Archard was described by friends and relatives as an excellent student who was to have been the first violinist in the orchestra at Annapolis Junior High School where she would have been a ninth grader this fall.
Neighbors said at the time of Archard's disappearance that they could not imagine Archard getting into a car with a strange man. That is one of the reasons police are investigating the possibility that the suspect may have used his sherriff's badge to get Archard into his car.
According to Earl Johnson, president of the Arundel Volunteer Fire Company, Parker had been a member of his fire department until Aug. 8 when he was fired. Fire officials said he had been accused of writing bad checks to local businessmen.
Parker had been made a reserve deputy sherriff at the fire department's request on March 8 by the Anne Arundel County Sherriff's Department. Sherriff William R. Huggins said Parker was suspended from that job at the fire department's request on Sept. 1.
Parker was being held at the Prince George's County detention center in Upper Marlboro yesterday until a bond hearing Monday.
Jerry Griswold, chief of the Kentland Volunteer Fire Department, said yesterday that Parker had showed up at his station about 10 days ago, asking if he could work as a volunteer fireman.

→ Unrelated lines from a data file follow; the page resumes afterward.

Lemma VdfGame_while_consumes (fuel : nat) :
  forall this s this' s', VdfGame._parseBody_while fuel this s = Some (Ok this', s') ->
  (List.length s' <= List.length s)%nat.
Proof.
  induction fuel as [| fuel IH]; [intros; discriminate |].
  intros this s this' s' H. cbn [VdfGame._parseBody_while] in H.
  destruct (js_index (VdfGame._children this) (VdfGame._childrenCount this - 1)) as [last |];
    [| discriminate].
  destruct (strict_neq (VdfNode._type last) VdfTypes.End).
  - apply bind_Some in H as [(e & s1 & H1 & [=]) | (child & s1 & H1 & H)].
    apply (VdfNode_consumes fuel) in H1. apply IH in H. lia.
  - injection H as _ <-. lia.
Qed.

Lemma VdfGame_while_enough (fuel : nat) :
  forall this s, (2 * List.length s + 2 <= fuel)%nat ->
  VdfGame._parseBody_while fuel this s <> None.
Proof.
  induction fuel as [| fuel IH]; [intros; lia |].
  intros this s Hf. cbn [VdfGame._parseBody_while].
  destruct (js_index (VdfGame._children this) (VdfGame._childrenCount this - 1)) as [last |];
    [| discriminate].
  destruct (strict_neq (VdfNode._type last) VdfTypes.End); [| discriminate].
  destruct (VdfNode.new fuel s) as [[[child | e] s1] |] eqn:H1; cbn [bind].
  - apply (VdfNode_consumes fuel) in H1. apply IH. lia.
  - discriminate.
  - exfalso. apply (proj1 (VdfNode_fuel_enough fuel) s); [lia | exact H1].
Qed.

Lemma VdfGame_new_mono (fuel fuel' : nat) (s : Readable) (r : Result VdfGame.t * Readable) :
  VdfGame.new fuel s = Some r -> (fuel <= fuel')%nat -> VdfGame.new fuel' s = Some r.
Proof.
  unfold VdfGame.new, VdfGame._parseBody. intros H Hle.
  destruct (VdfGame._parseHeader s) as [[this | e] s0]; [| exact H].
  apply bind_Some in H as [(e & s1 & H1 & ->) | (child & s1 & H1 & H)].
  - rewrite (proj1 (VdfNode_fuel_mono fuel) _ _ H1 fuel') by lia. reflexivity.
  - rewrite (proj1 (VdfNode_fuel_mono fuel) _ _ H1 fuel') by lia. cbn [bind].
    apply bind_Some in H as [(e & s2 & H2 & ->) | (this2 & s2 & H2 & H)].
    + rewrite (VdfGame_while_mono fuel _ _ _ H2 fuel') by lia. reflexivity.
    + rewrite (VdfGame_while_mono fuel _ _ _ H2 fuel') by lia. exact H.
Qed.

(** An entry that is constructed has consumed at least one byte. *)
Lemma VdfGame_new_consumes (fuel : nat) (s s' : Readable) (g : VdfGame.t) :
  VdfGame.new fuel s = Some (Ok g, s') -> (List.length s' < List.length s)%nat.
Proof.
  unfold VdfGame.new, VdfGame._parseBody.
  destruct (VdfGame._parseHeader s) as [[this | e] s0] eqn:Hh; [| discriminate].
  apply VdfGame_parseHeader_length in Hh. intros H.
  apply bind_Some in H as [(e & s1 & H1 & [=]) | (child & s1 & H1 & H)].
  apply bind_Some in H as [(e & s2 & H2 & [=]) | (this2 & s2 & H2 & H)].
  injection H as _ <-.
  apply (VdfNode_consumes fuel) in H1. apply VdfGame_while_consumes in H2. lia.
Qed.
(** [Error.prototype.toString] *)
Definition error_toString (e : JsError) : string :=
  let n := error_name e in
  let m := error_message e in
  if bool_decide (n = "") then m
  else if bool_decide (m = "") then n
  else n +:+ ": " +:+ m.

(** ["" + e] *)
Definition toString (t : Thrown) : string :=
  match t with
  | ThrownError e => error_toString e
  | ThrownValue v => v
  end.

End Errors.
Export Errors.

(** ** Completions and the effect monad *)

(** How a block of statements ends: it falls through with a value, executes
    a [return;] of the enclosing (void) function, or throws. *)
Inductive Completion (A : Type) : Type :=
| Normal (a : A)
| Returned
| Threw (t : Thrown).
Arguments Normal {A} a.
Arguments Returned {A}.
Arguments Threw {A} t.

(** How an awaited promise settles. *)
Inductive Settled (A : Type) : Type :=
| Resolves (a : A)
| Rejects (t : Thrown).
Arguments Resolves {A} a.
Arguments Rejects {A} t.

Definition M (S A : Type) : Type := S → Completion A * S.

#[global] Instance M_ret {S} : MRet (M S) := λ A a s, (Normal a, s).
#[global] Instance M_bind {S} : MBind (M S) := λ A B f m s,
  match m s with
  | (Normal a, s') => f a s'
  | (Returned, s') => (Returned, s')
  | (Threw t, s') => (Threw t, s')
  end.

Section Monad.
Context {S : Type}.

Definition gets {A} (f : S → A) : M S A := λ s, (Normal (f s), s).
Definition modify (f : S → S) : M S unit := λ s, (Normal tt, f s).
(** [return;] *)
Definition return_ {A} : M S A := λ s, (Returned, s).
(** [throw t;] *)
Definition throw {A} (t : Thrown) : M S A := λ s, (Threw t, s).
(** The value of [await p] for a promise settled as [p]. *)
Definition settle {A} (p : Settled A) : M S A :=
  match p with Resolves a => mret a | Rejects t => throw t end.

(** [try { body } catch (e) { handler e }] *)
Definition try_catch {A} (body : M S A) (handler : Thrown → M S A) : M S A :=
  λ s, match body s with
       | (Threw t, s') => handler t s'
       | r => r
       end.

(** [try { body } finally { final }], for a [final] that neither returns
    nor throws. *)
Definition try_finally {A} (body : M S A) (final : M S unit) : M S A :=
  λ s, match body s with
       | (r, s') => (r, snd (final s'))
       end.

(** A void function body: a [return;] ends the call normally. *)
Definition function_ (body : M S unit) : M S unit :=
  λ s, match body s with
       | (Returned, s') => (Normal tt, s')
       | r => r
       end.

(** The promise an async void function returns, once settled. *)
Definition outcome (r : Completion unit) : Settled unit :=
  match r with
  | Normal _ | Returned => Resolves tt
  | Threw t => Rejects t
  end.

End Monad.

(** [logger.debug / info / log / warn / error]: the entries keep the
    message; interpolated values are appended to it. *)
Inductive LogLevel : Type := LogDebug | LogInfo | LogLog | LogWarn | LogError.

#[global] Instance LogLevel_eq_dec : EqDecision LogLevel.
Proof. solve_decision. Defined.

Definition LogEntry : Type := LogLevel * string.

(** ** utils/abortHandle.ts *)

Module AbortHandles.

Record AbortHandle : Type := { aborted : bool }.

(** [new AbortHandle()] : the constructor's default is [aborted = false]. *)
Definition new_AbortHandle : AbortHandle := {| aborted := false |}.

(** [abort()] *)
Definition abort (h : AbortHandle) : AbortHandle := {| aborted := true |}.

(** [isAborted()] *)
Definition isAborted (h : AbortHandle) : bool := aborted h.

End AbortHandles.

(** ** livekit/openIDSFU.ts *)

Module OpenIDSFU.

(** [interface SFUConfig { url: string; jwt: string }].  At run time the
    controller also passes the copy [Object.assign({}, sfuConfig)], which
    is the empty object when [sfuConfig] is undefined: a field is [None]
    when the object lacks it. *)
Record SFUConfig : Type := { url : option string; jwt : option string }.

#[global] Instance SFUConfig_eq_dec : EqDecision SFUConfig.
Proof. solve_decision. Defined.

(** [a === b] on (possibly undefined) strings. *)
Definition strict_eq (a b : option string) : bool := bool_decide (a = b).

Definition sfuConfigEquals (a b : option SFUConfig) : bool :=
  if bool_decide (a = None) && bool_decide (b = None) then true
  else if bool_decide (a = None) || bool_decide (b = None) then false
  else match a, b with
       | Some a, Some b => strict_eq (jwt a) (jwt b) && strict_eq (url a) (url b)
       | _, _ => false
       end.

Record IOpenIDToken : Type := {
  access_token : string;
  token_type : string;
  matrix_server_name : string;
  expires_in : Z;
}.

(** [LivekitFocus] as this file reads it. *)
Record LivekitFocus : Type := {
  livekit_service_url : string;
  livekit_alias : string;
}.

(** The request [getLiveKitJWT] posts. *)
Record Request : Type := {
  req_url : string;
  req_method : string;
  req_content_type : string;
  req_room : string;
  req_openid_token : IOpenIDToken;
  req_device_id : option string;
}.

(** The parts of the [Response] that are read; [json] is the promise
    [res.json()] returns. *)
Record Response : Type := {
  ok : bool;
  status : Z;
  json : Settled SFUConfig;
}.

(** [OpenIDClientParts], with [getOpenIdToken] already passed through
    [doNetworkOperationWithRetry] (utils/matrix, the retry collaborator):
    the field is how that promise settles. *)
Record OpenIDClientParts : Type := {
  getOpenIdToken_withRetry : Settled IOpenIDToken;
  getDeviceId : option string;
}.

Section WithFetch.
(** The global [fetch]. *)
Variable fetch : Request → Settled Response.

Definition log (l : LogLevel) (msg : string) : M (list LogEntry) unit :=
  modify (λ logs, (logs ++ [(l, msg)])%list).

Definition getLiveKitJWT (client : OpenIDClientParts)
    (livekitServiceURL roomName : string) (openIDToken : IOpenIDToken)
  : M (list LogEntry) SFUConfig :=
  try_catch
    (res ← settle (fetch {| req_url := livekitServiceURL +:+ "/sfu/get";
                            req_method := "POST";
                            req_content_type := "application/json";
                            req_room := roomName;
                            req_openid_token := openIDToken;
                            req_device_id := getDeviceId client |});
     if negb (ok res) then
       throw (ThrownError (Error_
         ("SFU Config fetch failed with status code " +:+ pretty (status res))))
     else settle (json res))
    (λ e, throw (ThrownError (Error_
         ("SFU Config fetch failed with exception " +:+ toString e)))).

Definition getSFUConfigWithOpenID (client : OpenIDClientParts)
    (activeFocus : LivekitFocus) : M (list LogEntry) (option SFUConfig) :=
  openIdToken ←
    try_catch (settle (getOpenIdToken_withRetry client))
      (λ error, throw (ThrownError (FailToGetOpenIdToken
         match error with
         | ThrownError e => e
         | ThrownValue _ => Error_ "Unknown error"
         end)));
  log LogDebug "Got openID token";;
  try_catch
    (log LogInfo ("Trying to get JWT from call's active focus URL of "
                  +:+ livekit_service_url activeFocus +:+ "...");;
     sfuConfig ← getLiveKitJWT client (livekit_service_url activeFocus)
                   (livekit_alias activeFocus) openIdToken;
     log LogInfo "Got JWT from call's active focus URL.";;
     mret (Some sfuConfig))
    (λ e,
     log LogWarn ("Failed to get JWT from RTC session's active focus URL of "
                  +:+ livekit_service_url activeFocus +:+ ".");;
     mret None).

(** The promise [getSFUConfigWithOpenID] returns. *)
Definition getSFUConfigWithOpenID_promise (client : OpenIDClientParts)
    (activeFocus : LivekitFocus) : Settled (option SFUConfig) :=
  match fst (getSFUConfigWithOpenID client activeFocus []) with
  | Normal r => Resolves r
  | Returned => Resolves None
  | Threw t => Rejects t
  end.

End WithFetch.

End OpenIDSFU.

(** ** rtcSessionHelpers.ts *)

Module RtcSessionHelpers.

(** A focus is a JSON object; its fields are kept by name, so that the
    spread [{ ...wellKnownFocus, livekit_alias }] is an insertion. *)
Abbreviation JsObject := (gmap string string).

Definition FOCI_WK_KEY : string := "org.matrix.msc4143.rtc_foci".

"I remembered him because I had worked with him a few years ago in Bowie," Griswold said. "He's sort of a vagabond fireman. He's been going around for about eight years from fire station to fire station in the county and in Anne Arundel getting work."
Griswold said that Parker had worked in six different prince George's fire stations before going to Arundel last year.
Griswold said that Parker had worked in
"When I found out he had worked in Arundel I called Earl (Johnson) because I knew him from when he was chief here (Kentland) and he told me that the police were looking for him because of the checks."
Johnson said he asked Griswold to "hold onto" Parker for a few days and contacted Anne Arundel police. The Anne Arundel police than contacted Prince George's police.
Detectives arrested Parker on the bad check warrant Thursday and did not handcuff him when they took him out of the Kentland station, Griswold said.
"They just told him to bring his checkbook because they had some questions to ask him," he added.
Griswold and Johnson both said that as far as they knew parker has never held a full-time job. "Whenever he ran out of money he went to his mother and she bailed him out," Griswold said.
Parker's mother lives in Salisbury, Md., and he was known to frequent the Ocean City, Md., area. Johnson said that Parker had gone to Ocean City for several weeks after being fired from his job in the Arundel station.
After returning to the Anne Arundel area at the end of August, Johnson said he had lived out of his car for several days and then disappeared. "The next I heard he was in Kentland," Johnson said.
Elizabeth Archard was the third of five children. Her father, John Archard, who had worked for the federal government, died of a brain tumor in 1974 and her mother, Barbara, married Annapolis lawyer Philip Hale two years later.
The family lived in a two-story home called "Bedlam," in a neighborhood of one and two story $100,000 to $150,000 homes, about four miles from downtown Annapolis.